= Task goal =
Output must match the records, character for character.

Top of Task input

(** The register after two different four-byte windows differs, whatever it
    held before them. *)
Lemma crc_four_inj s w w' :
  word32 s → bytes_ok w → bytes_ok w' → length w = 4%nat → length w' = 4%nat →
  fold_left crcStep w s = fold_left crcStep w' s → w = w'.
Proof.
  intros Hs Hw Hw' L L' E.
  destruct w as [| a [| b [| c [| d []]]]]; try done.
  destruct w' as [| a' [| b' [| c' [| d' []]]]]; try done.
  repeat match goal with H : bytes_ok (_ :: _) |- _ => apply Forall_cons in H as [??] end.
  repeat match goal with H : Forall byte_ok (_ :: _) |- _ => apply Forall_cons in H as [??] end.
  rewrite (crc_four s a b c d), (crc_four s a' b' c' d') in E by assumption.
  apply crc_inj_from in E.
  - apply lxor_cancel_l in E. by apply pack4_inj.
  - repeat constructor; lia.
  - apply word32_lxor, pack4_word; done.
  - apply word32_lxor, pack4_word; done.
Qed.

(** ** Properties *)

(** C39. The table-driven loop of [crc32MPEG2] computes the bit-serial
    CRC-32/MPEG-2 register (polynomial 0x04c11db7, initial value all ones, most
    significant bit first) of every byte string. *)
Theorem crc32_table_matches_serial data :
  bytes_ok data → crc32MPEG2 data = crcSerial data.
Proof. intros Hd. apply crc_serial_from; [done | unfold word32; lia]. Qed.

Lemma crc32_table_matches_serial_witness :
  crc32MPEG2 [0x31; 0x32; 0x33; 0x34; 0x35; 0x36; 0x37; 0x38; 0x39] = 0x0376e6e7 ∧
  crc32MPEG2 [0; 0xb0; 0xff] = crcSerial [0; 0xb0; 0xff].
Proof.
  split; [by vm_compute |]. apply crc32_table_matches_serial.
  repeat constructor; unfold byte_ok; lia.
Defined.

(** Every corruption confined to four consecutive bytes changes the
    checksum: two messages that differ exactly in such a window cannot both have
    the same CRC, so a section that validated before the corruption does not
    validate after it. *)
Theorem crc32_detects_burst pre w w' post :
  bytes_ok (pre ++ w ++ post) → bytes_ok w' → length w = 4%nat → length w' = 4%nat →
  w ≠ w' → crc32MPEG2 (pre ++ w ++ post) ≠ crc32MPEG2 (pre ++ w' ++ post).
Proof.
  intros Hok Hw' L L' Hne E.
  apply Forall_app in Hok as [Hpre Hok]. apply Forall_app in Hok as [Hw Hpost].
  unfold crc32MPEG2 in E. rewrite !fold_left_app in E.
  assert (word32 (fold_left crcStep pre 0xffffffff))
    by (apply crc_word_from; [done | unfold word32; lia]).
  apply crc_inj_from in E; [| done | by apply crc_word_from ..].
  by apply crc_four_inj in E.
Qed.

Lemma crc32_detects_burst_witness :
  crc32MPEG2 ([0] ++ [1; 2; 3; 4] ++ [5]) ≠ crc32MPEG2 ([0] ++ [1; 0x82; 3; 4] ++ [5]).
Proof.
  apply crc32_detects_burst; [| | done | done | discriminate];
    repeat constructor; unfold byte_ok; lia.
Defined.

Bottom of Task input

= Solution to this problem =
(** The register after two different four-byte windows differs, whatever it
    held before them. *)
Lemma crc_four_inj s w w' :
  word32 s → bytes_ok w → bytes_ok w' → length w = 4%nat → length w' = 4%nat →
  fold_left crcStep w s = fold_left crcStep w' s → w = w'.
Proof.
  intros Hs Hw Hw' L L' E.
  destruct w as [| a [| b [| c [| d []]]]]; try done.
  destruct w' as [| a' [| b' [| c' [| d' []]]]]; try done.
  repeat match goal with H : bytes_ok (_ :: _) |- _ => apply Forall_cons in H as [??] end.
  repeat match goal with H : Forall byte_ok (_ :: _) |- _ => apply Forall_cons in H as [??] end.
  rewrite (crc_four s a b c d), (crc_four s a' b' c' d') in E by assumption.
  apply crc_inj_from in E.
  - apply lxor_cancel_l in E. by apply pack4_inj.
  - repeat constructor; lia.
  - apply word32_lxor, pack4_word; done.
  - apply word32_lxor, pack4_word; done.
Qed.

(** ** Properties *)

(** C39. The table-driven loop of [crc32MPEG2] computes the bit-serial
    CRC-32/MPEG-2 register (polynomial 0x04c11db7, initial value all ones, most
    significant bit first) of every byte string. *)
Theorem crc32_table_matches_serial data :
  bytes_ok data → crc32MPEG2 data = crcSerial data.
Proof. intros Hd. apply crc_serial_from; [done | unfold word32; lia]. Qed.

Lemma crc32_table_matches_serial_witness :
  crc32MPEG2 [0x31; 0x32; 0x33; 0x34; 0x35; 0x36; 0x37; 0x38; 0x39] = 0x0376e6e7 ∧
  crc32MPEG2 [0; 0xb0; 0xff] = crcSerial [0; 0xb0; 0xff].
Proof.
  split; [by vm_compute |]. apply crc32_table_matches_serial.
  repeat constructor; unfold byte_ok; lia.
Defined.

(** Every corruption confined to four consecutive bytes changes the
    checksum: two messages that differ exactly in such a window cannot both have
    the same CRC, so a section that validated before the corruption does not
    validate after it. *)
Theorem crc32_detects_burst pre w w' post :
  bytes_ok (pre ++ w ++ post) → bytes_ok w' → length w = 4%nat → length w' = 4%nat →
  w ≠ w' → crc32MPEG2 (pre ++ w ++ post) ≠ crc32MPEG2 (pre ++ w' ++ post).
Proof.
  intros Hok Hw' L L' Hne E.
  apply Forall_app in Hok as [Hpre Hok]. apply Forall_app in Hok as [Hw Hpost].
  unfold crc32MPEG2 in E. rewrite !fold_left_app in E.
  assert (word32 (fold_left crcStep pre 0xffffffff))
    by (apply crc_word_from; [done | unfold word32; lia]).
  apply crc_inj_from in E; [| done | by apply crc_word_from ..].
  by apply crc_four_inj in E.
Qed.

Lemma crc32_detects_burst_witness :
  crc32MPEG2 ([0] ++ [1; 2; 3; 4] ++ [5]) ≠ crc32MPEG2 ([0] ++ [1; 0x82; 3; 4] ++ [5]).
Proof.
  apply crc32_detects_burst; [| | done | done | discriminate];
    repeat constructor; unfold byte_ok; lia.
Defined.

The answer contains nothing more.